A l'intérieur, rien n'est finalement surprenant. Il s'agit d'un cabinet de médecin tout à fait basique, ce qui me rassure. La médecin m'invite à m'installer sur un petit lit puis commence à m'ausculter. Elle vérifie le strict nécessaire : ma tension, mon poids, ma taille, les battements de mon cœur etcétéra.

_Bien, tout semble en règle. Maintenant vous allez devoir répondre à quelques questions personnelles qui ne seront pas divulguées. Voyez ça comme un simple rendez-vous chez le médecin et tout se passera bien.

J'acquiesce, jusque-là tout se passe comme une consultation normale. D'autant plus qu'elle m'inspire confiance, elle est diamétralement opposée aux autres "employés" de ce centre. 

_Êtes-vous déjà tombée enceinte ?

_Non, je réponds.

_Avez-vous déjà eu des rapports sexuels ? Si oui, précisez le dernier en date.

_Non plus, dis-je en rougissant.

_Êtes-vous régulière dans vos menstruations ? Continue-t-elle.

Je réponds à cette question par l'affirmative puis s'ensuit d'autres questions toutes aussi personnelles les unes que les autres. Une fois le questionnaire terminé, celle-ci me prend le bras et tapote dessus pour examiner mes veines. Elle plisse les yeux avant de déballer une seringue de son emballage. Je trésaille à la vue de l'aiguille.

_Craintive ? Demande-t-elle en installant le garot.

_Un peu...

Elle insère finalement l'aiguille dans mon bras après avoir désinfecté ma peau à l'antiséptique. J'ose à peine regarder le prélèvement, ne supportant pas la vue d'une aiguille dans ma veine. Après quelques secondes, l'objet de torture est retiré et remplacé par une boule de coton. C'est enfin terminé.

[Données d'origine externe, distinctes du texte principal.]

(** The first [signum] below [NUMSIG] whose bit is set. *)
Fixpoint first_pending (pending : Z) (l : list nat) : option Z :=
  match l with
  | [] => None
  | n :: l' => if Z.testbit pending (Z.of_nat n) then Some (Z.of_nat n) else first_pending pending l'
  end.

(** Build the handler's frame on the user stack and redirect the process to it. *)
Definition push_frame (signum : Z) : M (kst W) unit :=
  p <- cur ;;
  let nesp := u32 (tf_esp (p_tf p) - Z.of_nat (length wrapper)) in
  let retAddress := nesp in
  ustores nesp wrapper ;;;
  let nesp := u32 (nesp - 4) in
  ustores nesp (le32 tfFlag) ;;;
  let nesp := u32 (nesp - Z.of_nat tf_size) in
  ustores nesp (tf_bytes (p_tf p)) ;;;
  let nesp := u32 (nesp - 4) in
  ustores nesp (le32 signum) ;;;
  let nesp := u32 (nesp - 4) in
  ustores nesp (le32 retAddress) ;;;
  redirect signum nesp.

Definition checkPEndingSignals (tf : trapframe) : M (kst W) unit :=
  o <- gets k_cur ;;
  match o with
  | None => ret tt
  | Some _ =>
    p <- cur ;;
    if (p_pending p =? 0) || negb (p_isHandlingsignal p =? 0) || negb (Z.land (tf_cs tf) 3 =? DPL_USER)
    then ret tt
    else
      match first_pending (p_pending p) (seq 0 NUMSIG) with
      | None => ret tt
      | Some signum =>
        with_ptable (set_cur (λ q, set_p_pending (Z.lxor (p_pending q) (bit signum)) q)) ;;;
        p <- cur ;;
        if negb (p_handlers p !!! Z.to_nat signum =? 0) then push_frame signum
        else def_Hendler signum
      end
  end.

(** set alarms *)
Definition alarm (tic : Z) : M (kst W) Z :=
  with_ptable (
    p <- cur ;;
    (if negb (tic =? 0) then ret tt
     else when (Z.testbit (p_pending p) SIGALRM)
       (set_cur (λ q, set_p_pending (Z.lxor (p_pending q) (bit SIGALRM)) q))) ;;;
    set_cur (set_p_alarmFlag (u32 (if negb (tic =? 0) then tic else 0)))) ;;;
  p <- cur ;;
  ret (s32 (p_alarmFlag p)).

Definition updateAlarms_body (i : nat) : M (kst W) unit :=
  p <- proc_at i ;;
  when (0 <? p_alarmFlag p) (
    set_proc i (set_p_alarmFlag (p_alarmFlag p - 1)) ;;;
    q <- proc_at i ;;
    if p_alarmFlag q =? 0 then _ <- sigsend (p_pid q) SIGALRM ;; ret tt else ret tt).

(** handles alarms: once per timer tick *)
Definition updateAlarms : M (kst W) unit :=
  with_ptable (for_each slots updateAlarms_body).

End Head.
End Head.

Module Other.
Section Other.
Context {W : Type} {VO : VmOps W}.
(** The machine code from [sigretwrapper] up to [checkPendingSignals]. *)
Variable wrapper : list Z.

Definition signal (signum handler : Z) : M (kst W) Z :=
  o <- gets k_cur ;;
  match o with
  | None => ret (-1)
  | Some _ =>
    if (signum <? 0) || (Z.of_nat NUMSIG <=? signum) then ret (-1)
    else
      p <- cur ;;
      let oldHandler := p_handlers p !!! Z.to_nat signum in
      set_cur (λ q, set_p_handlers (<[Z.to_nat signum := handler]> (p_handlers q)) q) ;;;
      ret oldHandler
  end.

Definition sigsend (pid signum : Z) : M (kst W) Z :=
  acquire L_ptable ;;;
  found <- for_break slots (λ i,
    p <- proc_at i ;;
    if p_pid p =? pid then
      set_cur (λ q, set_p_pending (Z.lor (p_pending q) (bit signum)) q) ;;; ret (Some tt)
    else ret None) ;;
  release L_ptable ;;;
  ret (if found is Some _ then 0 else -1).

Definition defHandler (signum : Z) : M (kst W) unit :=
  p <- cur ;; cprintf "A signal %d was accepted by process %d\n" [signum; p_pid p].

Definition sigreturn : M (kst W) Z :=
  cprintf "-----------proc tf when starting sigreturn:-----\n " [] ;;;
  with_ptable (
    p <- cur ;;
    bs <- uloads (u32 (tf_ebp (p_tf p) + 8)) tf_size ;;
    set_cur (set_p_tf (tf_of_bytes bs))) ;;;
  ret 0.

(** [for(sigNum=-1; runner!=0; runner>>=1) sigNum++;]: 32 shifts empty a [uint]. *)
Fixpoint top_bit (fuel : nat) (runner sigNum : Z) : Z :=
  match fuel with
  | O => sigNum
  | S fuel' => if runner =? 0 then sigNum else top_bit fuel' (Z.shiftr runner 1) (sigNum + 1)
  end.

Alors que la médecin recouvre le trou d'un pansement, mes yeux se posent sur les trois flacons  étiquettés. 

_Vous pouvez retourner dans votre chambre, nous allons examiner votre sang pour vérifier que tout est en conformité. Repassez dans deux semaines pour un nouveau test.

_B-bien, dis-je. Mais que voulez-vous dire par conformité ?

_Oh, nous allons juste vérifier que vous êtes en bonne santé ! Il est important de prescrire un traitement rapidement en cas de mauvais résultats. 

_D'accord... Merci d'avoir répondu à mes questions madame.

_Vous pouvez m'appeler infirmière Dubois, on sera souvent amenées à se rencontrer.

Je me relève puis sors de la pièce avec soulagement. Ce n'était finalement pas si dramatique et je n'ai rien vu d'étrange. A l'extérieur, mon partenaire m'attend avec le même garde qu'auparavant. Junior et moi suivons ce dernier jusqu'à notre chambre. Toujours 54 pas.

Dans notre chambre, une petite horloge me saute aux yeux : il est onze heures du matin. J'ai perdu la notion du temps depuis mon réveil ici. A tel point que l'heure m'ait semblé dérisoire.

_Tu es là depuis combien de temps ? Demandé-je pour briser la glace.

_Ce matin, comme toutes les nouvelles recrues je suppose.

_Ils « recrutent » tous les combien tu penses ?

Il hausse un sourcil l'air de dire « j'ai une tête à savoir ? ». Je m'excuse puis décide d'explorer la chambre plus intelligemment. Je m'avance vers la grande fenêtre qui illumine la pièce et un vertige me prend. Nous sommes à un étage très haut, l'herbe me semble si éloignée. C'est là que ça me saute aux yeux : tout n'est que vert autour du bâtiment.